Le scénario présenté par le prévenu n’a pas convaincu les juges.
Mercredi 5 août, une habitante de Saint-Martin-d’Hères rentre de courses et découvre un homme à l’intérieur de son appartement. Celui-ci transporte plusieurs objets appartenant à la victime. Au moment de prendre la fuite, il lui porte un coup au visage avant de quitter les lieux.
Un policier municipal en civil parvient rapidement à le rattraper.

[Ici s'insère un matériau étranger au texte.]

Lemma to_key_load a key sord :
  (forall l, sord l ≡ₚ l) -> account_ok a -> to_key a = Ok key ->
  load_key sord key = Ok (set_address a (key_Address key)).
Proof.
  intros Hsord (Hid & Hdec & Hok) Hk. unfold to_key in Hk.
  apply bind_Ok_inv in Hk as (priv & Hpriv & Hk). apply bind_Ok_inv in Hk as (pub & Hpub & Hk).
  apply wrap_Ok_inv in Hpriv, Hpub.
  destruct (save_fold (map_to_list (sa_Signers a)) (∅, ZeroAddress)) as ([ks addr] & Hf & H1' & H2' & H3').
  { apply NoDup_fst_map_to_list. }
  { apply Forall_forall. intros [t k] Hin%elem_of_map_to_list. by apply Hok. }
  rewrite Hf in Hk. cbn in Hk. injection Hk as <-. cbn [fst snd] in *.
  assert (forall t, is_Some (ks !! t) <-> is_Some (sa_Signers a !! t)) as Hdom.
  { intros t. destruct (sa_Signers a !! t) as [k|] eqn:E.
    - apply elem_of_map_to_list in E. by destruct (H2' t k E) as (sk & -> & _).
    - rewrite H1'; [by rewrite lookup_empty|]. intros ([t' k] & -> & Hin)%list_elem_of_fmap.
      apply elem_of_map_to_list in Hin. cbn in E. congruence. }
  unfold load_key. cbn [key_PeerID key_PeerPrivateKey key_PeerPublicKey key_Signers key_Name key_Comment
    key_Address].
  rewrite Hdec, !hex_decode_encode. cbn [wrap]. rewrite !bind_Ok.
  rewrite (private_law _ _ Hpriv). cbn [wrap]. rewrite !bind_Ok.
  rewrite (public_law _ _ Hpub). cbn [wrap]. rewrite !bind_Ok.
  set (types := sord (elements (dom ks))).
  assert (forall t, t ∈ types <-> is_Some (sa_Signers a !! t)) as Htypes.
  { intros t. unfold types. rewrite Hsord, elem_of_elements, elem_of_dom. apply Hdom. }
  destruct (load_fold {| key_Name := sa_Name a; key_Address := addr; key_PeerID := sa_PeerID a;
    key_PeerPrivateKey := hex_encode priv; key_PeerPublicKey := hex_encode pub; key_Signers := ks;
    key_Comment := sa_Comment a |} (sa_Signers a) addr types (∅, ZeroAddress)) as ([m addr'] & Hl & Hm & Ha).
  { unfold types. rewrite Hsord. apply NoDup_elements. }
  { intros t Ht. apply Htypes in Ht as [k Hk]. destruct (Hok t k Hk) as [Hty _].
    destruct (H2' t k) as (sk & Hsk & He); [by apply elem_of_map_to_list|]. eauto 6. }
  rewrite Hl. cbn. f_equal. cbn in Hm, Ha.
  assert (m = sa_Signers a) as ->.
  { apply map_eq. intros t. rewrite Hm. destruct (decide (t ∈ types)) as [|Hn]; [done|].
    rewrite lookup_empty. destruct (sa_Signers a !! t) eqn:E; [|done]. destruct Hn. by apply Htypes. }
  assert (addr' = addr) as ->.
  { rewrite Ha. destruct (decide (Ed25519SignerType ∈ types)) as [|Hn]; [done|].
    symmetry. apply H3'. intros ([t k] & Ht & Hin)%list_elem_of_fmap. apply Hn, Htypes. cbn in Ht. subst.
    apply elem_of_map_to_list in Hin. by eexists. }
  unfold set_address, NewStoredAccount. cbn. by rewrite Hid.
Qed.

(** The directory holds the accounts in memory and no others: the file of an
    account reads back as that account. *)
Definition stored (fs : FS) (p : PeerID) (a : StoredAccount) : Prop :=
  sa_PeerID a = p /\ account_ok a /\
  exists d key, fs_contents fs !! file_name (peer_String p) = Some d /\ yaml_Unmarshal d = Ok key /\
    forall sord, (forall l, sord l ≡ₚ l) -> load_key sord key = Ok a.
Definition on_disk (s : Store) : Prop :=
  (forall p a, st_keys s !! p = Some a -> stored (st_fs s) p a) /\
  (forall f, is_Some (fs_contents (st_fs s) !! f) -> (exists x, f = file_name x) ->
     exists p a, st_keys s !! p = Some a /\ f = file_name (peer_String p)).

Lemma file_name_inj a b : file_name a = file_name b -> a = b.
Proof. apply app_inv_tail. Qed.

Lemma stored_file fs p q a b :
  stored fs p a -> stored fs q b -> file_name (peer_String p) = file_name (peer_String q) -> p = q.
Proof.
  intros (<- & (_ & D1 & _) & _) (<- & (_ & D2 & _) & _) He%file_name_inj.
  rewrite He in D1. congruence.
Qed.

Lemma load_files_spec (sord : list SignerType -> list SignerType) (keys : gmap PeerID StoredAccount) files s :
  (forall l, sord l ≡ₚ l) ->
  (forall p a, keys !! p = Some a -> stored (st_fs s) p a) ->
  (forall f, f ∈ files -> exists p a, keys !! p = Some a /\ f = file_name (peer_String p)) ->
  exists s', load_files sord files s = (s', Ok tt) /\ st_fs s' = st_fs s /\
    (forall p a, keys !! p = Some a -> file_name (peer_String p) ∈ files -> st_keys s' !! p = Some a) /\
    (forall p, st_keys s' !! p = st_keys s !! p \/ st_keys s' !! p = keys !! p) /\
    (forall x a, st_addresses s' !! x = Some a ->
       st_addresses s !! x = Some a \/ sa_Address a = x /\ keys !! sa_PeerID a = Some a) /\
    (forall x, is_Some (st_addresses s !! x) -> is_Some (st_addresses s' !! x)) /\
    (forall p a, keys !! p = Some a -> file_name (peer_String p) ∈ files ->
       is_Some (st_addresses s' !! sa_Address a)).
Proof.
  intros Hsord. revert s. induction files as [|f files IH]; intros s Hst Hin.
  { exists s. split; [done|]. split; [done|]. split; [by intros p a _ ?%not_elem_of_nil|].
    do 3 (split; [eauto|]). by intros p a _ ?%not_elem_of_nil. }
  destruct (Hin f ltac:(left)) as (p & a & Hp & ->).
  destruct (Hst p a Hp) as (Hpa & Hok & d & key & Hd & Hy & Hl).
  assert (load_file sord s (file_name (peer_String p)) = Ok (put_account s a)) as Hf.
  { unfold load_file. rewrite (fs_ReadFile_law _ _ _ Hd). cbn [wrap]. rewrite bind_Ok, Hy.
    cbn [wrap]. by rewrite bind_Ok, Hl. }
  destruct (IH (put_account s a)) as (s' & Hs' & Hfs & H1' & H2' & H3' & H4' & H5'); [done| |].
  { intros. apply Hin. by right. }
  assert (forall x, is_Some (st_addresses s !! x) -> is_Some (st_addresses (put_account s a) !! x)) as Hmono.
  { intros x. cbn. destruct (decide (sa_Address a = x)) as [->|]; [by rewrite lookup_insert_eq|].
    by rewrite lookup_insert_ne. }
  exists s'. split; [cbn [load_files]; by rewrite Hf|]. split; [done|]. split_and!.
  - intros q b Hq [He|Hr]%elem_of_cons; [|eauto].
    assert (q = p) as -> by eauto using stored_file.
    destruct (H2' p) as [->| ->]; [|done]. cbn. rewrite Hpa, lookup_insert_eq. congruence.
  - intros q. destruct (H2' q) as [->|]; [|by right]. cbn. rewrite Hpa.
    destruct (decide (p = q)) as [->|]; [right; by rewrite lookup_insert_eq, Hp|].
    left. by rewrite lookup_insert_ne.
  - intros x b Hx. destruct (H3' x b Hx) as [Hl'|]; [|by right]. cbn in Hl'.
    apply lookup_insert_Some in Hl' as [[<- <-]|[_ ?]]; [|by left]. right. by rewrite Hpa.
  - auto.
  - intros q b Hq [He|Hr]%elem_of_cons; [|eauto].
    assert (q = p) as -> by eauto using stored_file. apply H4'. cbn.
    replace b with a by congruence. by rewrite lookup_insert_eq.
Qed.

(** Whatever is on the disk is what a new store over that directory has. *)
Lemma NewStore_on_disk (sord : list SignerType -> list SignerType) s :
  (forall l, sord l ≡ₚ l) -> on_disk s ->
  exists s', NewStore sord (st_fs s) = Ok s' /\ st_keys s' = st_keys s /\ st_fs s' = st_fs s /\
    on_disk s' /\
    (forall x a, st_addresses s' !! x = Some a ->
       sa_Address a = x /\ st_keys s' !! sa_PeerID a = Some a) /\
    (forall p a, st_keys s' !! p = Some a -> is_Some (st_addresses s' !! sa_Address a)).
Proof.
  intros Hsord [Hst Hfiles]. destruct (fs_Glob_law (st_fs s)) as (files & Hg & Hnd & Hin).
  destruct (load_files_spec sord (st_keys s) files {| st_keys := ∅; st_addresses := ∅; st_fs := st_fs s |})
    as (s' & Hl & Hfs & H1' & H2' & H3' & _ & H5'); [done|done| |].
  { intros f [Hf Hx]%Hin. by apply Hfiles. }
  assert (forall p a, st_keys s !! p = Some a -> file_name (peer_String p) ∈ files) as Hlisted.
  { intros p a E. apply Hin. split; [|by eexists].
    by destruct (Hst p a E) as (_ & _ & d & key & -> & _). }
  assert (st_keys s' = st_keys s) as Hk.
  { apply map_eq. intros p. destruct (st_keys s !! p) as [a|] eqn:E.
    - apply H1'; [done|]. by eapply Hlisted.
    - destruct (H2' p) as [->| ->]; [apply lookup_empty|done]. }
  exists s'. split_and!; [|done..| | |].
  - unfold NewStore, Load. cbv [mbind io_bind io_wrap io_read]. cbn [st_fs]. rewrite Hg.
    cbn [wrap]. by rewrite Hl.
  - unfold on_disk. by rewrite Hk, Hfs.
  - intros x a Hx. rewrite Hk. destruct (H3' x a Hx) as [He|]; [|done].
    cbn in He. by rewrite lookup_empty in He.
  - intros p a. rewrite Hk. eauto.
Qed.

(** ** The operations keep the directory in step *)
Lemma stored_weaken fs fs' p a :
  fs_contents fs' !! file_name (peer_String p) = fs_contents fs !! file_name (peer_String p) ->
  stored fs p a -> stored fs' p a.
Proof. intros He (Hp & Hok & d & key & Hd & Hr). do 2 (split; [done|]). exists d, key. by rewrite He. Qed.

Lemma Save_stored a s s' a' :
  account_ok a -> Save a s = (s', Ok a') ->
  st_keys s' = st_keys s /\ st_addresses s' = st_addresses s /\
  sa_PeerID a' = sa_PeerID a /\ sa_Name a' = sa_Name a /\ stored (st_fs s') (sa_PeerID a) a' /\
  exists d, fs_contents (st_fs s') = <[file_name (peer_String (sa_PeerID a)) := d]> (fs_contents (st_fs s)).
Proof.
  intros Hok Hs. unfold Save in Hs.
  apply io_bind_inv in Hs as (s1 & [] & Hm & Hs). apply io_wrap_inv in Hm.
  pose proof (fs_MkdirAll_law (st_fs s)) as Hmk.
  destruct (fs_MkdirAll (st_fs s)) as [fs1 r1]. injection Hm as <- _. cbn in Hmk.
  apply io_bind_inv in Hs as (s2 & key & Hk & Hs). injection Hk as <- Hk.
  apply io_bind_inv in Hs as (s3 & d & Hd & Hs). apply io_wrap_inv in Hd. injection Hd as <- Hd.
  apply io_bind_inv in Hs as (s4 & [] & Hw & Hs). apply io_wrap_inv in Hw.
  cbn [st_fs with_fs] in Hw.
  destruct (fs_WriteFile fs1 (file_name (sa_ID a)) d) as [fs2 r2] eqn:Ew. injection Hw as <- ->.
  apply fs_WriteFile_law in Ew. injection Hs as <- <-.
  destruct Hok as (Hid & Hdec & Hsig). rewrite Hid, Hmk in Ew. cbn [st_keys st_addresses st_fs with_fs].
  do 4 (split; [done|]). split; [|by exists d].
  split; [done|]. split; [done|]. exists d, key. rewrite Ew, lookup_insert_eq.
  split; [done|]. split; [by apply yaml_law|]. intros. by apply to_key_load.
Qed.

(** What the random sources promise: signers of the right kinds. *)
Definition fresh_ok (fresh : Fresh) : Prop :=
  forall t r k, (t, r) ∈ [(BlsSignerType, gen_BLS fresh); (Ed25519SignerType, gen_Ed25519 fresh);
    (DleqSignerType, gen_DLEQ fresh)] -> r = Ok k -> pair_type k = t /\ pair_ok k.

Lemma new_account_ok fresh name comment a :
  fresh_ok fresh -> new_account fresh name comment = Ok a -> account_ok a /\ sa_Name a = name.
Proof.
  intros Hf Ha. unfold new_account in Ha. res_inv. case_match. res_inv.
  match goal with H : IDFromPublicKey _ = Ok _ |- _ => apply peer_law in H end.
  split; [|done]. split; [done|]. split; [done|]. intros t k Hin. cbn in Hin.
  apply lookup_insert_Some in Hin as [[<- <-]|[_ Hin]]; [eapply Hf; [|done]; right; right; left|].
  apply lookup_insert_Some in Hin as [[<- <-]|[_ Hin]]; [eapply Hf; [|done]; right; left|].
  apply lookup_singleton_Some in Hin as [<- <-]. eapply Hf; [|done]. left.
Qed.

Lemma put_on_disk s s1 a :
  on_disk s -> st_keys s1 = st_keys s -> stored (st_fs s1) (sa_PeerID a) a ->
  (exists d, fs_contents (st_fs s1) = <[file_name (peer_String (sa_PeerID a)) := d]> (fs_contents (st_fs s))) ->
  on_disk (put_account s1 a).
Proof.
  intros [Hst Hfiles] Hk Ha [d Hd]. split; cbn [st_keys st_fs put_account]; rewrite Hk.
  - intros p b [[<- <-]|[Hne Hp]]%lookup_insert_Some; [done|].
    specialize (Hst p b Hp). apply (stored_weaken (st_fs s)); [|done].
    rewrite Hd, lookup_insert_ne; [done|]. intros He. apply Hne.
    destruct Ha as (_ & (_ & D1 & _) & _), Hst as (<- & (_ & D2 & _) & _).
    apply file_name_inj in He. rewrite He in D1. congruence.
  - intros f Hf Hx. rewrite Hd in Hf.
    destruct (decide (f = file_name (peer_String (sa_PeerID a)))) as [->|Hne].
    + exists (sa_PeerID a), a. split; [apply lookup_insert_eq|done].
    + rewrite lookup_insert_ne in Hf by done. destruct (Hfiles f Hf Hx) as (p & b & Hp & ->).
      exists p, b. split; [|done]. rewrite lookup_insert_ne; [done|]. by intros <-.
Qed.

Lemma Delete_on_disk p s s' :
  on_disk s -> Delete p s = (s', Ok tt) ->
  st_keys s' = delete p (st_keys s) /\ st_addresses s' = st_addresses s /\ on_disk s'.
Proof.
  intros [Hst Hfiles] Hd. unfold Delete in Hd. destruct (st_keys s !! p) as [a|] eqn:Ep; [|done].
  destruct (fs_Remove (st_fs s) (file_name (peer_String p))) as [fs r] eqn:Er.
  assert (s' = {| st_keys := delete p (st_keys s); st_addresses := st_addresses s; st_fs := fs |} /\
    fs_contents fs = delete (file_name (peer_String p)) (fs_contents (st_fs s))) as [-> Hc].
  { destruct r as [[]|e|]; [|destruct (errors_is e ErrNotExist) eqn:Ee; [|done]|done];
      injection Hd as <-; (split; [done|]).
    - by apply fs_Remove_law in Er.
    - destruct (fs_Remove_missing _ _ _ _ Er Ee) as [Hn ->]. by rewrite delete_id. }
  split; [done|]. split; [done|]. split; cbn [st_keys st_fs].
  - intros q b [Hne Hq]%lookup_delete_Some. apply (stored_weaken (st_fs s)); [|by apply Hst].
    rewrite Hc, lookup_delete_ne; [done|]. intros He. apply Hne.
    by eapply stored_file; [by apply Hst|by apply Hst|].
  - rewrite Hc. intros f [d [Hne Hf]%lookup_delete_Some] Hx.
    destruct (Hfiles f) as (q & b & Hq & ->); [by eexists|done|].
    exists q, b. split; [|done]. rewrite lookup_delete_ne; [done|]. by intros <-.
Qed.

Dans son sac se trouvent notamment une montre, un sac Gucci, une manette de console de jeux vidéo ainsi que 840 euros en espèces.
Devant le tribunal correctionnel de Grenoble en fin de semaine dernière, le prévenu de 34 ans a livré une tout autre version que celle du simple cambriolage.
Selon lui, il ne s’agissait pas réellement d’un vol mais d’une "mise en scène" organisée par le compagnon de la victime. Il affirme avoir accepté, contre 1 000 euros, de récupérer une somme de 37 000 euros supposément cachée dans le logement.
Toutefois, le dossier remis aux juges grenoblois mettait en lumière un lien indirect entre le cambrioleur et l’occupante des lieux.
Comme rapporté par le Dauphiné Libéré, la compagne du prévenu est une ancienne amie de la victime, avec laquelle elle est aujourd’hui en conflit. Pour le ministère public, cette relation pouvait expliquer la connaissance de certains éléments concernant le couple et le choix précis de l’appartement.
Au moment des faits, le prévenu exécutait déjà une peine sous surveillance électronique. Son casier judiciaire comporte 23 mentions.
Le parquet a requis deux ans de prison ferme. Le tribunal l’a finalement condamné à 18 mois d’emprisonnement ferme avec mandat de dépôt. Il lui est également interdit de paraître en Isère pendant deux ans.